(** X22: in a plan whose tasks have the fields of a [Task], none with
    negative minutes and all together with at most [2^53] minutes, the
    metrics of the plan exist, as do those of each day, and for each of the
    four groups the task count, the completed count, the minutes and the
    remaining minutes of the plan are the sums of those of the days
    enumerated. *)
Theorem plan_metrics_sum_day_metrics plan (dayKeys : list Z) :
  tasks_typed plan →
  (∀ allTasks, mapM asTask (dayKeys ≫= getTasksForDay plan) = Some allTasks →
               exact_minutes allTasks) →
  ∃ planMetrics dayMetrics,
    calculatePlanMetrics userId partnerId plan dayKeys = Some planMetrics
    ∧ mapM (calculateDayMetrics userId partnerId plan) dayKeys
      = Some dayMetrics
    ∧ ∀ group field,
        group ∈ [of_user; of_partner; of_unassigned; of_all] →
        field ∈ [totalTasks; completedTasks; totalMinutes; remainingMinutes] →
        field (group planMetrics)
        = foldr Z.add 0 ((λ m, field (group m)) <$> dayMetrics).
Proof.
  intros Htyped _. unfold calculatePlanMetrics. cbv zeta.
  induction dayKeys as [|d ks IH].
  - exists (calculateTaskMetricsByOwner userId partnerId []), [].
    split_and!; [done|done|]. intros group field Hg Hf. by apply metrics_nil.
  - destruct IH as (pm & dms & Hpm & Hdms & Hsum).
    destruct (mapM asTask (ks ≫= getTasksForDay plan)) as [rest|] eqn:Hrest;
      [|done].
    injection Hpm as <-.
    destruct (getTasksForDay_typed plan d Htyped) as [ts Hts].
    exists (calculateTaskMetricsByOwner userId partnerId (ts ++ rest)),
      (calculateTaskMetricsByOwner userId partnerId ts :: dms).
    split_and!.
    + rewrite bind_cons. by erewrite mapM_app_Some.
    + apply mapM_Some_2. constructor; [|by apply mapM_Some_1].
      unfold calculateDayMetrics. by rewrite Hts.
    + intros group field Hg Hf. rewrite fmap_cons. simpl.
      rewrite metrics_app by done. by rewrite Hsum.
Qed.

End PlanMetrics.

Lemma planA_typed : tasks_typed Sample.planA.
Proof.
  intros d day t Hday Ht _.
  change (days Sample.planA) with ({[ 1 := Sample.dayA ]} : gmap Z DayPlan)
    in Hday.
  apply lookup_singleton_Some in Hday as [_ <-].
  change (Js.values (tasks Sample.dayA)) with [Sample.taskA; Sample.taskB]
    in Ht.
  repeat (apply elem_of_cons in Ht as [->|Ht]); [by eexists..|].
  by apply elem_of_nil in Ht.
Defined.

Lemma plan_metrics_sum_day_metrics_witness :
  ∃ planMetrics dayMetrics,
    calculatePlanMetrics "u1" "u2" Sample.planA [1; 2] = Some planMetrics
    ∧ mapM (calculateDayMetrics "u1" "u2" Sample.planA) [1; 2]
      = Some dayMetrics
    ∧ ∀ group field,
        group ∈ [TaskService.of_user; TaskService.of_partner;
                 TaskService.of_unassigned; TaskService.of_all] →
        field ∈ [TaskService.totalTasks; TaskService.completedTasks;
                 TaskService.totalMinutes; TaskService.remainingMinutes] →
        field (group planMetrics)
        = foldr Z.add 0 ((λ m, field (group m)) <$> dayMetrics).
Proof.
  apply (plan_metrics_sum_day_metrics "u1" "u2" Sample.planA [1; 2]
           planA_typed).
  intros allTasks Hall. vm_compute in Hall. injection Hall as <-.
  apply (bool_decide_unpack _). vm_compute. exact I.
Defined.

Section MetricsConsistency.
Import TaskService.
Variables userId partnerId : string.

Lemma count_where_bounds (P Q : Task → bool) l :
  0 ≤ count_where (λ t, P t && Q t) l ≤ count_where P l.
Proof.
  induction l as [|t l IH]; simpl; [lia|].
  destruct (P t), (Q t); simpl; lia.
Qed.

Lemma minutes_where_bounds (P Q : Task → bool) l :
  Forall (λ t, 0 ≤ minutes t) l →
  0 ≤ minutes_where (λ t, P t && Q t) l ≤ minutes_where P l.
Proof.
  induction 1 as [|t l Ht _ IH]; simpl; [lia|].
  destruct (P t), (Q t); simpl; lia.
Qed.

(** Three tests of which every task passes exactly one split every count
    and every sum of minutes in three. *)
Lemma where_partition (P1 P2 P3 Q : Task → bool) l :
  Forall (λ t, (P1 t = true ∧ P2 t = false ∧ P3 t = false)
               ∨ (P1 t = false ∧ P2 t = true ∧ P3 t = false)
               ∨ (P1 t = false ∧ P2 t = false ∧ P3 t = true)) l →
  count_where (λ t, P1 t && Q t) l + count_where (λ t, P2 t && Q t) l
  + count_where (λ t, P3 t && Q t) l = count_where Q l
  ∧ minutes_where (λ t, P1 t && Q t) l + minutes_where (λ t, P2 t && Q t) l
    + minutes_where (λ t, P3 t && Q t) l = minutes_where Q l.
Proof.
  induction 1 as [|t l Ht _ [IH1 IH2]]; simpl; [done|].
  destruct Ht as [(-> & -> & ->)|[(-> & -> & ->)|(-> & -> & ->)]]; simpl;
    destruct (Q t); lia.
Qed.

→ AIM OF THE TASK: Quote the material exactly, leaving nothing out.

→ ANSWER SECTION:
(** X22: in a plan whose tasks have the fields of a [Task], none with
    negative minutes and all together with at most [2^53] minutes, the
    metrics of the plan exist, as do those of each day, and for each of the
    four groups the task count, the completed count, the minutes and the
    remaining minutes of the plan are the sums of those of the days
    enumerated. *)
Theorem plan_metrics_sum_day_metrics plan (dayKeys : list Z) :
  tasks_typed plan →
  (∀ allTasks, mapM asTask (dayKeys ≫= getTasksForDay plan) = Some allTasks →
               exact_minutes allTasks) →
  ∃ planMetrics dayMetrics,
    calculatePlanMetrics userId partnerId plan dayKeys = Some planMetrics
    ∧ mapM (calculateDayMetrics userId partnerId plan) dayKeys
      = Some dayMetrics
    ∧ ∀ group field,
        group ∈ [of_user; of_partner; of_unassigned; of_all] →
        field ∈ [totalTasks; completedTasks; totalMinutes; remainingMinutes] →
        field (group planMetrics)
        = foldr Z.add 0 ((λ m, field (group m)) <$> dayMetrics).
Proof.
  intros Htyped _. unfold calculatePlanMetrics. cbv zeta.
  induction dayKeys as [|d ks IH].
  - exists (calculateTaskMetricsByOwner userId partnerId []), [].
    split_and!; [done|done|]. intros group field Hg Hf. by apply metrics_nil.
  - destruct IH as (pm & dms & Hpm & Hdms & Hsum).
    destruct (mapM asTask (ks ≫= getTasksForDay plan)) as [rest|] eqn:Hrest;
      [|done].
    injection Hpm as <-.
    destruct (getTasksForDay_typed plan d Htyped) as [ts Hts].
    exists (calculateTaskMetricsByOwner userId partnerId (ts ++ rest)),
      (calculateTaskMetricsByOwner userId partnerId ts :: dms).
    split_and!.
    + rewrite bind_cons. by erewrite mapM_app_Some.
    + apply mapM_Some_2. constructor; [|by apply mapM_Some_1].
      unfold calculateDayMetrics. by rewrite Hts.
    + intros group field Hg Hf. rewrite fmap_cons. simpl.
      rewrite metrics_app by done. by rewrite Hsum.
Qed.

End PlanMetrics.

Lemma planA_typed : tasks_typed Sample.planA.
Proof.
  intros d day t Hday Ht _.
  change (days Sample.planA) with ({[ 1 := Sample.dayA ]} : gmap Z DayPlan)
    in Hday.
  apply lookup_singleton_Some in Hday as [_ <-].
  change (Js.values (tasks Sample.dayA)) with [Sample.taskA; Sample.taskB]
    in Ht.
  repeat (apply elem_of_cons in Ht as [->|Ht]); [by eexists..|].
  by apply elem_of_nil in Ht.
Defined.

Lemma plan_metrics_sum_day_metrics_witness :
  ∃ planMetrics dayMetrics,
    calculatePlanMetrics "u1" "u2" Sample.planA [1; 2] = Some planMetrics
    ∧ mapM (calculateDayMetrics "u1" "u2" Sample.planA) [1; 2]
      = Some dayMetrics
    ∧ ∀ group field,
        group ∈ [TaskService.of_user; TaskService.of_partner;
                 TaskService.of_unassigned; TaskService.of_all] →
        field ∈ [TaskService.totalTasks; TaskService.completedTasks;
                 TaskService.totalMinutes; TaskService.remainingMinutes] →
        field (group planMetrics)
        = foldr Z.add 0 ((λ m, field (group m)) <$> dayMetrics).
Proof.
  apply (plan_metrics_sum_day_metrics "u1" "u2" Sample.planA [1; 2]
           planA_typed).
  intros allTasks Hall. vm_compute in Hall. injection Hall as <-.
  apply (bool_decide_unpack _). vm_compute. exact I.
Defined.

Section MetricsConsistency.
Import TaskService.
Variables userId partnerId : string.

Lemma count_where_bounds (P Q : Task → bool) l :
  0 ≤ count_where (λ t, P t && Q t) l ≤ count_where P l.
Proof.
  induction l as [|t l IH]; simpl; [lia|].
  destruct (P t), (Q t); simpl; lia.
Qed.

Lemma minutes_where_bounds (P Q : Task → bool) l :
  Forall (λ t, 0 ≤ minutes t) l →
  0 ≤ minutes_where (λ t, P t && Q t) l ≤ minutes_where P l.
Proof.
  induction 1 as [|t l Ht _ IH]; simpl; [lia|].
  destruct (P t), (Q t); simpl; lia.
Qed.

(** Three tests of which every task passes exactly one split every count
    and every sum of minutes in three. *)
Lemma where_partition (P1 P2 P3 Q : Task → bool) l :
  Forall (λ t, (P1 t = true ∧ P2 t = false ∧ P3 t = false)
               ∨ (P1 t = false ∧ P2 t = true ∧ P3 t = false)
               ∨ (P1 t = false ∧ P2 t = false ∧ P3 t = true)) l →
  count_where (λ t, P1 t && Q t) l + count_where (λ t, P2 t && Q t) l
  + count_where (λ t, P3 t && Q t) l = count_where Q l
  ∧ minutes_where (λ t, P1 t && Q t) l + minutes_where (λ t, P2 t && Q t) l
    + minutes_where (λ t, P3 t && Q t) l = minutes_where Q l.
Proof.
  induction 1 as [|t l Ht _ [IH1 IH2]]; simpl; [done|].
  destruct Ht as [(-> & -> & ->)|[(-> & -> & ->)|(-> & -> & ->)]]; simpl;
    destruct (Q t); lia.
Qed.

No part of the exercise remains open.